The control compartment was at the front. To ensure an acceptable view from the driver's seat, the driver's compartment was placed along the axis of the tank, and its position was pushed forward and equipped with an armored superstructure. A variety of weapons were housed in five towers arranged in two tiers. The first layer was formed by four towers placed around the main turret. Installed in front of the two cannon towers were turrets armed with 45 mm M1932/38 (20K) tank gun, and paired with 7.62-mm machine-guns. Finally, there was a rear turret equipped with twin DT machine guns to perform anti-air duties. The second tier contained the main turret, which was adapted for the installation of the M1910/30. On the roof of the main tower there was also a small cupola for the commander. Detailed design of the tank weapons was not in the scope of the project, and the documentation only showed how the weapons would be laid out.

There was also a design in which the placement of weapons was in three towers, of which there would be a turret with a 76.2 mm gun (traverse 202 °) at the front, a turret with the regular 45 mm gun (angle GN 278 °) at the back, and the main 107 mm gun (GN 270 ° angle ) in the centre.

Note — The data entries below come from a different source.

(* ===== verification/InputWitness.v ===== *)
(** * InputWitness: concrete input on which the mouse and keyboard theorems apply

    A desktop window in slot 0 and, in slot 1, a window with a button and a
    text box, both owned by one process. *)
From S2P Require Import Prelude Font GuiState Draw DrawFacts Gui WindowQueue Repaint.
From S2P Require Import WindowSyscalls Incremental GuiWitness Mouse MouseFacts Clicks Kbd KbdFacts Typing.

Definition demo_button : Button.t := Button.mk 0 10 40 80 30 [79; 75; 0] no_handler.
(** A box that holds "ab" with the cursor between the letters. *)
Definition demo_box : TextBox.t :=
  TextBox.mk 0 10 80 200 60 1 2 ([97; 98; 0] ++ replicate 253 0).
Definition form_window : Window.t :=
  Window.mk 1 1 0 0 400 300 400 300 300 200 [65; 0] 2
    ([W_button 310; W_textBox 320] ++ replicate 30 (W_other 9 0)) no_handler.
Definition form_um : gmap (nat * Z) uobj :=
  <[(1%nat, 300) := U_window form_window]> (<[(1%nat, 310) := U_button demo_button]>
    (<[(1%nat, 320) := U_textBox demo_box]> demo_um)).
Definition two_queue : wqueue :=
  with_last (append_node (upd_node (open_in 200) (Line 1) (with_owner (Some 1%nat) 300))
    (Line 0) (Line 1)) (Some (Line 1)).
Definition form_stack : list entry := [mkEntry 0 1 200; mkEntry 1 1 300].
(** The pointer at [(x, y)]. *)
Definition form (x y : Z) : gstate :=
  mkG two_queue (fun _ => mkRGB 0 0 0) (mkMouse x y 640 512 0)
    (mkMouseState 1 0 0 0 0 0 0 0 0 0 0 0 0 0 0 (-30) 0 0 None) 0 0
    (fun _ => mkRGB 0 0 0) (fun _ => 0) form_um demo_cpu [].

Lemma form_rep : queue_rep two_queue form_stack.
Proof.
  apply (rep_create _ [mkEntry 0 1 200] (demo_open_rep 200) 1 1 300); [done | | done].
  simpl. set_solver.
Qed.
Lemma form_inv x y : wm_inv (form x y) 1 form_stack.
Proof.
  split; cbn [g_wq g_locks g_cpu form]; [apply form_rep | apply not_elem_of_nil
    | apply not_elem_of_nil | done | simpl; set_solver |].
  constructor; [|constructor; [|done]]; (split; [simpl; set_solver|]); (split; [done|]).
  - exists plain_window. split; [vm_compute; reflexivity|]. split; [by eexists|]. by repeat split.
  - exists form_window. split; [vm_compute; reflexivity|]. split; [by eexists|].
    do 2 (split; [done|]). constructor; [|constructor; [|constructor]].
    + exists demo_button. split; [vm_compute; reflexivity|]. split; [by eexists | by left].
    + exists demo_box. split; [vm_compute; reflexivity | by eexists].
Qed.
Lemma form_idle x y : idle (form x y).
Proof. done. Qed.

(** ** The driver *)
Lemma mouse_packet_witness :
  exists s, (mouseint 50 1 0x18 ;;; mouseint 50 1 0xff ;;; mouseint 50 1 4) (form 640 512) =
    (updateMouseEvent 50 639 508 ;;;
     g <- get ;; moveMousePosition (dis_x (g_ms g)) (dis_y (g_ms g))) (set_ms s (form 640 512)) /\
    dis_x s = -1 /\ dis_y s = -4.
Proof.
  eexists. split.
  - apply (mouse_packet (form 640 512) 50 1 1 1 0x18 0xff 4); try (vm_compute; congruence).
    + apply not_elem_of_nil.
    + split; vm_compute; congruence.
    + split; vm_compute; congruence.
  - split; reflexivity.
Defined.

(** Two clicks 10 ticks apart, then a drag, then a click. *)
Definition demo_gestures : list gesture :=
  [mkGesture (95, 5, 5) [] (100, 5, 5); mkGesture (105, 5, 5) [] (110, 5, 5);
   mkGesture (112, 5, 5) [(113, 6, 6); (114, 7, 7)] (200, 9, 9); mkGesture (300, 1, 1) [] (310, 1, 1)].
Lemma click_recogniser_witness :
  feed_gestures demo_gestures 0 (g_ms (form 640 512)) =
    [0; LEFT_CLICK; 0; LEFT_DOUBLE_CLICK; 0; MOUSE_DRAGGING; MOUSE_DRAGGING; 0; 0; LEFT_CLICK].
Proof.
  etransitivity; [apply (click_recogniser demo_gestures 0 (g_ms (form 640 512)) None)|reflexivity].
  - reflexivity.
  - reflexivity.
  - reflexivity.
  - simpl. lia.
  - unfold demo_gestures. cbn. repeat (split; [lia|]). exact I.
Defined.

Lemma clicked_window_topmost_witness :
  exists g', getClickedWindowQueue (form 420 360) = Ok (Some (Line 1), g').
Proof.
  eexists. apply (clicked_window_topmost (form 420 360) 1 form_stack (mkEntry 1 1 300)).
  - apply form_inv.
  - vm_compute. reflexivity.
Defined.

Lemma click_at_right_edge_faults_witness : handleLeftClick (form 1280 360) = Fault.
Proof.
  apply (click_at_right_edge_faults (form 1280 360) 1 form_stack).
  - apply form_inv.
  - constructor; [|constructor; [|constructor]]; intros w Hw.
    + vm_compute in Hw. injection Hw as <-. vm_compute. congruence.
    + vm_compute in Hw. injection Hw as <-. vm_compute. congruence.
  - reflexivity.
Defined.

Lemma moveMousePosition_shown_witness :
  exists g', moveMousePosition 5000 (-5000) (form 640 512) = Ok (tt, g') /\ shown g'.
Proof.
  destruct (moveMousePosition_shown (form 640 512) 5000 (-5000)) as (g' & H1 & H2 & _).
  - apply not_elem_of_nil.
  - repeat split; vm_compute; congruence.
  - done.
  - exists g'. exact (conj H1 H2).
Defined.

Lemma clicked_widget_topmost_witness :
  getClickedWidget 300 (form 420 360) = Ok (Some (W_button 310), form 420 360).
Proof.
  etransitivity; [apply (clicked_widget_topmost (form 420 360) 1 300 form_window)|].
  - reflexivity.
  - pose proof (inv_windows _ _ _ (form_inv 420 360)) as H. by inversion_clear H as [|? ? ? H1];
      inversion_clear H1 as [|? ? [_ H2] _].
  - vm_compute. reflexivity.
  - vm_compute. reflexivity.
Defined.

Lemma left_click_widget_witness :
  exists g', handleLeftClick (form 420 360) = Ok (tt, g') /\
    g_umem g' !! (1%nat, 310) = Some (U_button (Button.set_triggered 1 demo_button)).
Proof.
  destruct (left_click_widget (form 420 360) 1 form_stack (mkEntry 1 1 300) form_window (W_button 310) 310
    (U_button demo_button) (U_button (Button.set_triggered 1 demo_button))) as (g' & H1 & _ & _ & H2).
  - apply form_inv.
  - apply form_idle.
  - vm_compute. reflexivity.
  - vm_compute. reflexivity.
  - vm_compute. reflexivity.
  - reflexivity.
  - vm_compute. reflexivity.
  - reflexivity.
  - exists g'. split; [exact H1|]. apply H2. by left.
Defined.

Lemma left_click_desktop_witness :
  exists g', handleLeftClick (form 100 100) = Ok (tt, g') /\ g' = set_cpu (g_cpu g') (form 100 100).
Proof.
  destruct (left_click_desktop (form 100 100) 1 form_stack (mkEntry 0 1 200) (mkEntry 1 1 300))
    as (g' & H1 & H2 & _).
  - apply form_inv.
  - reflexivity.
  - reflexivity.
  - done.
  - vm_compute. reflexivity.
  - exists g'. exact (conj H1 H2).
Defined.

(** ** Typing *)
Lemma demo_box_holds : holds demo_box [97] [98].
Proof.
  split; [by exists (replicate 253 0)|]. split; [done|]. split; [done|]. split; [done|].
  by repeat constructor.
Qed.
Lemma text_box_editing_witness :
  exists z' r, edit 8 ([97], [98]) z' /\ editKey demo_box 8 = Some r /\
    holds (default demo_box r) z'.1 z'.2.
Proof.
  apply (text_box_editing demo_box [97] [98] 8).
  - apply demo_box_holds.
  - lia.
  - simpl. lia.
Defined.

Definition full_box : TextBox.t := TextBox.mk 0 10 80 200 60 0 255 (replicate 255 97 ++ [0]).
Lemma full_text_box_overflows_witness : editKey full_box 98 = None.
Proof.
  apply (full_text_box_overflows full_box [] (replicate 255 97) 98).
  - split; [by exists []|]. split; [done|]. split; [done|]. split; [done|].
    apply Forall_replicate. done.
  - done.
  - lia.
  - lia.
Defined.

Lemma letter_key_case_witness : kbd_decode SHIFT 0x1E = (SHIFT, Some 65).
Proof.
  apply (letter_key_case SHIFT 0x1E 0); [vm_compute; split; congruence | apply list_elem_of_here].
Defined.

Lemma modifier_keys_witness :
  feed_codes [0x2A] CAPSLOCK = 9 /\ feed_codes [0x2A; 0xAA] CAPSLOCK = CAPSLOCK.
Proof.
  apply (modifier_keys CAPSLOCK false 0x2A SHIFT); [vm_compute; split; congruence|].
  do 2 apply list_elem_of_further. apply list_elem_of_here.
Defined.

Lemma key_edits_top_window_witness :
  exists g' b', keyboardHandler 99 (form 640 512) = Ok (tt, g') /\
    g_umem g' !! (1%nat, 320) = Some (U_textBox b').
Proof.
  destruct (key_edits_top_window (form 640 512) 1 [mkEntry 0 1 200] (mkEntry 1 1 300) form_window
    320 demo_box [97] [98] 99) as (g' & z' & b' & H1 & _ & H2 & _).
  - apply (form_inv 640 512).
  - vm_compute. reflexivity.
  - reflexivity.
  - lia.
  - vm_compute. reflexivity.
  - apply demo_box_holds.
  - lia.
  - simpl. lia.
  - exists g', b'. exact (conj H1 H2).
Defined.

The power compartment was housed in the rear of the hull. Even with a large engine installed, it is likely there would not have been enough power to move the 100-ton machine easily. To ensure the tank met the speed required by the Red Army UMM, the T-42 needed about 2,000 horsepower. Since in 1932 there was no such single engine capable of producing 2,000 hp, installation of two diesel engines, each producing 1000 hp, would have been necessary.

The tank suspension was composed of 17 twin small diameter rollers, an idler at the front, and rear driving sprocket. The 1st and 17th road wheels had individual suspension, the three middle rollers connected to the common carriage, and the remaining pairs were in 6 bogies. To facilitate the management of the tank, as in the case of TG, Grote decided to apply an electric transmission and servo control that, although increasing the ergonomics of the tank, further complicated the suspension and raised its cost.

It was assumed that the tank would have different armor levels on each facing, with a maximum thickness of the frontal parts of the hull and turrets of 90 mm.

==Analysis==
Like most super-heavy tanks developed in the 1920s-1930s around the world, the T-42 had almost no practical utility. The sheer size and weight of such a tank made it a vulnerable target, even with its anti-air defenses, and the maneuverability of the tank was also in doubt. In addition, there was the problem of delivering tanks of this size and weight to the front line and into combat (for example, moving such a heavy machine over bridges or creating a rail car that could carry it). For these reasons and the prohibitive cost, the T-42, despite its powerful weapons, compared unfavorably to the T-35, which was eventually selected by the USSR for adoption.